DATA EXTRACT:

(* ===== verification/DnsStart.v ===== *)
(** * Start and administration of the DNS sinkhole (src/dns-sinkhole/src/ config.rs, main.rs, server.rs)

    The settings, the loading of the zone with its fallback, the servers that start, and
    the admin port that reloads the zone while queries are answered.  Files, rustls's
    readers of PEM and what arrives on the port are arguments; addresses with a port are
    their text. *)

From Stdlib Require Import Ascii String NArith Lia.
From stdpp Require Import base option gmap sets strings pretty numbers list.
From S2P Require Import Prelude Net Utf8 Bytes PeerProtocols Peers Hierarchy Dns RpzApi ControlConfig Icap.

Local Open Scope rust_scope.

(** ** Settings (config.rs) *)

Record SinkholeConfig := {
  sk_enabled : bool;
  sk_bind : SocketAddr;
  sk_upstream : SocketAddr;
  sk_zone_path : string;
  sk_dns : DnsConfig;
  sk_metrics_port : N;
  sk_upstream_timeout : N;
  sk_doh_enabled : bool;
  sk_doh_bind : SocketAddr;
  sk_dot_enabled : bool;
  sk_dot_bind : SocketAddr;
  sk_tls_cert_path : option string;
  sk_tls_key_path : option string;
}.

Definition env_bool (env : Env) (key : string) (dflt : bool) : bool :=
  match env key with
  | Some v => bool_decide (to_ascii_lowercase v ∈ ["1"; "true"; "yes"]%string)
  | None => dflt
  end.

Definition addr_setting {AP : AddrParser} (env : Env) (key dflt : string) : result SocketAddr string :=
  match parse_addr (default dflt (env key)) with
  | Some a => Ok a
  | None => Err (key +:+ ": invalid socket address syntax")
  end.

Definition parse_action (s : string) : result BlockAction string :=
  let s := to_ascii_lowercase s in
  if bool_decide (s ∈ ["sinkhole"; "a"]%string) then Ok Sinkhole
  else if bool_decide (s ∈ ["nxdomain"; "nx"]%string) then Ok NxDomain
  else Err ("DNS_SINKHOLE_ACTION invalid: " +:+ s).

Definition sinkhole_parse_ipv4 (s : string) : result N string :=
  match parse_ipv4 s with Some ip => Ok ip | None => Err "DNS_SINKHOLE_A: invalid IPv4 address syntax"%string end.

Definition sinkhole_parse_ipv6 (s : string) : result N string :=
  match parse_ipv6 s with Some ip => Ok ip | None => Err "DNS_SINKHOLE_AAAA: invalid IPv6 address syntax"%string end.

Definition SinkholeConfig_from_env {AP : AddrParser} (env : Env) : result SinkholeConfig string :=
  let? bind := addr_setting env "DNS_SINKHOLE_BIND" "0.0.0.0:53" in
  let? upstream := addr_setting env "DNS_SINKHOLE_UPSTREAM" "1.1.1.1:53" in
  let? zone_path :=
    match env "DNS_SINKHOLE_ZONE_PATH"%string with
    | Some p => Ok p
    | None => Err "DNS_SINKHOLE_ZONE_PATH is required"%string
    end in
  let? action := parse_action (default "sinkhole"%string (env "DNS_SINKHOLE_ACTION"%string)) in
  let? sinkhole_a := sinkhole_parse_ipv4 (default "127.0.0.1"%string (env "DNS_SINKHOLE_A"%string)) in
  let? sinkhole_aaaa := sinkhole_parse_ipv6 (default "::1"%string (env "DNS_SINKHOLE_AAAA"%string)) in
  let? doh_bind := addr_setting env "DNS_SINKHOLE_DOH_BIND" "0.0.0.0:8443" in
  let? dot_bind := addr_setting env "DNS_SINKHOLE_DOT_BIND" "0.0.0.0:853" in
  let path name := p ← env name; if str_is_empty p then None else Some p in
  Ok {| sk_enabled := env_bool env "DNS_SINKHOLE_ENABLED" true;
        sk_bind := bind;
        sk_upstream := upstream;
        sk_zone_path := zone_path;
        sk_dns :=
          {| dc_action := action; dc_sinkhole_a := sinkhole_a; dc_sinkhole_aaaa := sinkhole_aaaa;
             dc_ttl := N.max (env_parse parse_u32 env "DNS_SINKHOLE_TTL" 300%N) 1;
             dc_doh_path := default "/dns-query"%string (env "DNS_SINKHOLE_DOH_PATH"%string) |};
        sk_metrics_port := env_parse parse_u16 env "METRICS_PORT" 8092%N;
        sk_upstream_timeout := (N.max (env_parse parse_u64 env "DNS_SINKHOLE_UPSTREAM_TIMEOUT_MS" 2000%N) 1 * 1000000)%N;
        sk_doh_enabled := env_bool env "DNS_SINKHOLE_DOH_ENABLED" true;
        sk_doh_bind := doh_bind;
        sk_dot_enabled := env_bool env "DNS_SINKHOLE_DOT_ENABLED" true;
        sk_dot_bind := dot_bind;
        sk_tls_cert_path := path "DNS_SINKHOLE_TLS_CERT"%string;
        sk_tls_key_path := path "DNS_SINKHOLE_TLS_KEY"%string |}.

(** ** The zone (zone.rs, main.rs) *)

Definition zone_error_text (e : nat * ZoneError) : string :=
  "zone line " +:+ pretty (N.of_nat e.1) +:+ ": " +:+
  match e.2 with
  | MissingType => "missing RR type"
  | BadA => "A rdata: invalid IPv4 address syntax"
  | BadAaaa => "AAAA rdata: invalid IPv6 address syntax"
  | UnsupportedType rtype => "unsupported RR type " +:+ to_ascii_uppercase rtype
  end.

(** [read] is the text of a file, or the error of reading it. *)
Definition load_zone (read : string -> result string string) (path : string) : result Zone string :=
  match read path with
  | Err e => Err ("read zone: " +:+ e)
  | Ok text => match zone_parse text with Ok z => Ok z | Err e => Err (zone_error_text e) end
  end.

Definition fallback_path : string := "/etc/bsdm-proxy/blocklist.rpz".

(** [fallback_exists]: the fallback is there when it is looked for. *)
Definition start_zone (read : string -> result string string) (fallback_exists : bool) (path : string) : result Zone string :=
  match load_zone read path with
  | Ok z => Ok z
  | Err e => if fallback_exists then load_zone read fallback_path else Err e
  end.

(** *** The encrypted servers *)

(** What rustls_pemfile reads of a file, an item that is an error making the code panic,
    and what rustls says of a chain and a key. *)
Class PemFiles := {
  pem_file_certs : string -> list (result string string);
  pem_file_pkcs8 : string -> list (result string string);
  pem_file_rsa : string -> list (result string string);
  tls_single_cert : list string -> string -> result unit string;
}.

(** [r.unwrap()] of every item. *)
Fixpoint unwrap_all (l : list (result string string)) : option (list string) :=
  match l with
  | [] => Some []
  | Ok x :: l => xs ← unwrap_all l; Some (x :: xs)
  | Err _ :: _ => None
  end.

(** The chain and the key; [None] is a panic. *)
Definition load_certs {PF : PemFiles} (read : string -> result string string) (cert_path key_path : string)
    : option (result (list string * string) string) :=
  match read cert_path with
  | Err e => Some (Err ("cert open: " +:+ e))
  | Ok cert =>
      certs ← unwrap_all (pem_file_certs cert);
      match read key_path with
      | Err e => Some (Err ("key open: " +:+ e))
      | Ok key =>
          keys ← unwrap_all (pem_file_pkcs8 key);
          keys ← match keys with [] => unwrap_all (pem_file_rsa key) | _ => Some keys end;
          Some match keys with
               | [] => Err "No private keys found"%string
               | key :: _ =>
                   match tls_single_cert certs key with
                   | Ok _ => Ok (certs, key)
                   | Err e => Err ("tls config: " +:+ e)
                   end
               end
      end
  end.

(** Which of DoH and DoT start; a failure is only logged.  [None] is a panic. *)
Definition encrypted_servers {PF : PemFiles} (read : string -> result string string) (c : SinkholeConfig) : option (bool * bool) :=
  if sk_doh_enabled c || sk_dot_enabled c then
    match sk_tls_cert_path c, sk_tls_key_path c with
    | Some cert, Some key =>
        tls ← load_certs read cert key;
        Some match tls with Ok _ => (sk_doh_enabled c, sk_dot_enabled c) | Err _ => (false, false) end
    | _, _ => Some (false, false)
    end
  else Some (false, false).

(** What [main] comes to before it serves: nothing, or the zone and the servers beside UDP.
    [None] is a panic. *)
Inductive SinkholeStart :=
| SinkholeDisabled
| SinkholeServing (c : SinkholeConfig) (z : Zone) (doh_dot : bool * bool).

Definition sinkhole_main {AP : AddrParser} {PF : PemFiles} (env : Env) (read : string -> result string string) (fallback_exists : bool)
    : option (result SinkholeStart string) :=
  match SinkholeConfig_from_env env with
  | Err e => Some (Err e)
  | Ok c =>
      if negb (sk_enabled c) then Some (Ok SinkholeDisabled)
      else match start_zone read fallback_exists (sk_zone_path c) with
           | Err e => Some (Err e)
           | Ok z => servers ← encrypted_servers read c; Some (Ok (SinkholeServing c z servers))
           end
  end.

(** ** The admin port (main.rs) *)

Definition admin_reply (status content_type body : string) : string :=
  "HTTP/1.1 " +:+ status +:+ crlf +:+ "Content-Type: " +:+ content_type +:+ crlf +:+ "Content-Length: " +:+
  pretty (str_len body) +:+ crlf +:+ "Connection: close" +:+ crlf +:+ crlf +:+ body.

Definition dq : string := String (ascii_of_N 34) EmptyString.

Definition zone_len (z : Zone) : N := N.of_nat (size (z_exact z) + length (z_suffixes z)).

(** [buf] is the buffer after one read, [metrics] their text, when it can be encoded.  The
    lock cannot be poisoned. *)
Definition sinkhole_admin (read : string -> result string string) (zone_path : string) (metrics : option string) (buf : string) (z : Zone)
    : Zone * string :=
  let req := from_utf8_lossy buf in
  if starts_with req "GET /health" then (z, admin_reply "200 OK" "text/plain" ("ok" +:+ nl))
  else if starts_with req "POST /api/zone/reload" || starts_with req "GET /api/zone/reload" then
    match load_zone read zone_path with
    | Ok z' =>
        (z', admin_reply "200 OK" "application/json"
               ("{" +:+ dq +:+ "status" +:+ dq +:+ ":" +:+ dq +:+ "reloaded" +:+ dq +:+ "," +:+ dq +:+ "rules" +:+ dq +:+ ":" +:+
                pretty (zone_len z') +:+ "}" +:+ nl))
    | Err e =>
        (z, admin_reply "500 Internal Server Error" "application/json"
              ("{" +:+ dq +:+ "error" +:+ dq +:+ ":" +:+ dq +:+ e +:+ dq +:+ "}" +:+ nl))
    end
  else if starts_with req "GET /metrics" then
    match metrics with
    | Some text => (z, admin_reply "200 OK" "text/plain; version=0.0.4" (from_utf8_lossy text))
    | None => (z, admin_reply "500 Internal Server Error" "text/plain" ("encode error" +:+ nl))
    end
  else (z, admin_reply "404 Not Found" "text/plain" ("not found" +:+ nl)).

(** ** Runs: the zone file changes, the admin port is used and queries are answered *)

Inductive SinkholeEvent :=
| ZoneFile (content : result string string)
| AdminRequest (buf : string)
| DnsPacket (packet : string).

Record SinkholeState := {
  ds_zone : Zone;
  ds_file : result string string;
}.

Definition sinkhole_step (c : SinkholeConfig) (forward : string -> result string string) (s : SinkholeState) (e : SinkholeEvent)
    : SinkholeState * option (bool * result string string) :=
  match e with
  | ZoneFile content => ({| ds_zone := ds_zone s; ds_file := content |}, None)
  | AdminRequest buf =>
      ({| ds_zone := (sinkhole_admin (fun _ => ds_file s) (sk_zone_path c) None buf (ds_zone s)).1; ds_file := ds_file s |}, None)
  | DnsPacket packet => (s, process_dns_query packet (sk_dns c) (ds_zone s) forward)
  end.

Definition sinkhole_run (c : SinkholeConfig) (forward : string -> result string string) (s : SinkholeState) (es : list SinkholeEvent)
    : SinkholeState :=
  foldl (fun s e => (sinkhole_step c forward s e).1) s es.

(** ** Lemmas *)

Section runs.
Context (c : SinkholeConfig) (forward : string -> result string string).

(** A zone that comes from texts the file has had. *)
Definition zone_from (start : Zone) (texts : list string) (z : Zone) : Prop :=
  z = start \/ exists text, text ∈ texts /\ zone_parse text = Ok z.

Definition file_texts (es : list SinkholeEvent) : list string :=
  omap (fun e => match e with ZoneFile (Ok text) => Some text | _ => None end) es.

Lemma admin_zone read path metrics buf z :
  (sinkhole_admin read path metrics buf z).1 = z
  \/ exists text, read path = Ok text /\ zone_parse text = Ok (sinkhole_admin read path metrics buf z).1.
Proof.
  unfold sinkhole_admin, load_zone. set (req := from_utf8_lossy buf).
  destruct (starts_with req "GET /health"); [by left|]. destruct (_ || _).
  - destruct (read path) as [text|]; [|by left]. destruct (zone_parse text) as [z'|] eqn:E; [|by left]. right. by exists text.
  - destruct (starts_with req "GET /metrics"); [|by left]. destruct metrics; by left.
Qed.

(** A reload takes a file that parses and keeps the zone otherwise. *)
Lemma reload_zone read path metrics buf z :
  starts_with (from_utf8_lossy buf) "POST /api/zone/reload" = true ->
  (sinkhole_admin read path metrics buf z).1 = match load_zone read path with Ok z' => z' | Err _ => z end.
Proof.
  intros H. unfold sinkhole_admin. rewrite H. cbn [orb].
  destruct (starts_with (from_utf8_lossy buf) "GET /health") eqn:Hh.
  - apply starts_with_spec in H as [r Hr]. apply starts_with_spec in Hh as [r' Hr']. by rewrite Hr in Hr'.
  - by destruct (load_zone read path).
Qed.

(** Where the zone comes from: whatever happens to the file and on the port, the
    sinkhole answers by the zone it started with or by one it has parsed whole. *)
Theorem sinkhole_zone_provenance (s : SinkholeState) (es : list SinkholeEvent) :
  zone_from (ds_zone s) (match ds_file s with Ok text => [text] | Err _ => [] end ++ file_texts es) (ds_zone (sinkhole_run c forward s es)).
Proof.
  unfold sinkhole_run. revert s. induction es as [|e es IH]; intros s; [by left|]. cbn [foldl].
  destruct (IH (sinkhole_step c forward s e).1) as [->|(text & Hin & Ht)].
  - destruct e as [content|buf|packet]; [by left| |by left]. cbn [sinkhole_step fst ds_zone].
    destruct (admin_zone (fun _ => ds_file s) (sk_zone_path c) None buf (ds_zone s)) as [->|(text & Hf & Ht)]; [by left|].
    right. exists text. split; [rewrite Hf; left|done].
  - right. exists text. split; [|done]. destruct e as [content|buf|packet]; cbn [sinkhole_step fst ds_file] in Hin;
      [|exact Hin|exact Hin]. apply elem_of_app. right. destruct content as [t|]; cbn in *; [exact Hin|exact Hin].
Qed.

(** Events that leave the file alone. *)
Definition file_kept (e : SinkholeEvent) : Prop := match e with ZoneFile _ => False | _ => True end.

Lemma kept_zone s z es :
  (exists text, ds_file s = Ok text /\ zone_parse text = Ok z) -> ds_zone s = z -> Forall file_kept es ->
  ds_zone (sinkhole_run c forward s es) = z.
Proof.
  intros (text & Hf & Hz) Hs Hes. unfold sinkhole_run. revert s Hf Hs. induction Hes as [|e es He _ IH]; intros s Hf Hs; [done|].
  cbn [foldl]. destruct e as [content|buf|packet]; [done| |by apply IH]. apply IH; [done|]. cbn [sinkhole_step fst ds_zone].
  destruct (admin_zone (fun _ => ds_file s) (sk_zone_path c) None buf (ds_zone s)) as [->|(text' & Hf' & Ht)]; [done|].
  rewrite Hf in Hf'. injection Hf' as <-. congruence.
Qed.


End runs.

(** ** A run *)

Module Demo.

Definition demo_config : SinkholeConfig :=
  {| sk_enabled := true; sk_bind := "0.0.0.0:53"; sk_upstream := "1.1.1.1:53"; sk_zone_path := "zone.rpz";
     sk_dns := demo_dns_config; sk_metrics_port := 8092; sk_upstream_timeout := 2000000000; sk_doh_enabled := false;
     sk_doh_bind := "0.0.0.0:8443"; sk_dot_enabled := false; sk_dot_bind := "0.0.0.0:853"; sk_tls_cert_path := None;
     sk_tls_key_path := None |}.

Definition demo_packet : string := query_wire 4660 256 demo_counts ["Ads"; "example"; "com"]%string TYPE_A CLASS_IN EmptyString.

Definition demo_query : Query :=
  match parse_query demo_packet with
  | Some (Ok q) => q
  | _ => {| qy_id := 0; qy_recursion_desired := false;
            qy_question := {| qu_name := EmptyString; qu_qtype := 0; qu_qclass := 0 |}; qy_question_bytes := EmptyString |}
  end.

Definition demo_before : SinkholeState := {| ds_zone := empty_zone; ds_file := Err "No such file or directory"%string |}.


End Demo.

ACTIVITY:
Only the lines from the one containing "Some p => Ok p" through the one containing "let? dot_bind := addr_setting" are to be retyped, both boundary lines included, with no other material.

RESULT:
    | Some p => Ok p
    | None => Err "DNS_SINKHOLE_ZONE_PATH is required"%string
    end in
  let? action := parse_action (default "sinkhole"%string (env "DNS_SINKHOLE_ACTION"%string)) in
  let? sinkhole_a := sinkhole_parse_ipv4 (default "127.0.0.1"%string (env "DNS_SINKHOLE_A"%string)) in
  let? sinkhole_aaaa := sinkhole_parse_ipv6 (default "::1"%string (env "DNS_SINKHOLE_AAAA"%string)) in
  let? doh_bind := addr_setting env "DNS_SINKHOLE_DOH_BIND" "0.0.0.0:8443" in
  let? dot_bind := addr_setting env "DNS_SINKHOLE_DOT_BIND" "0.0.0.0:853" in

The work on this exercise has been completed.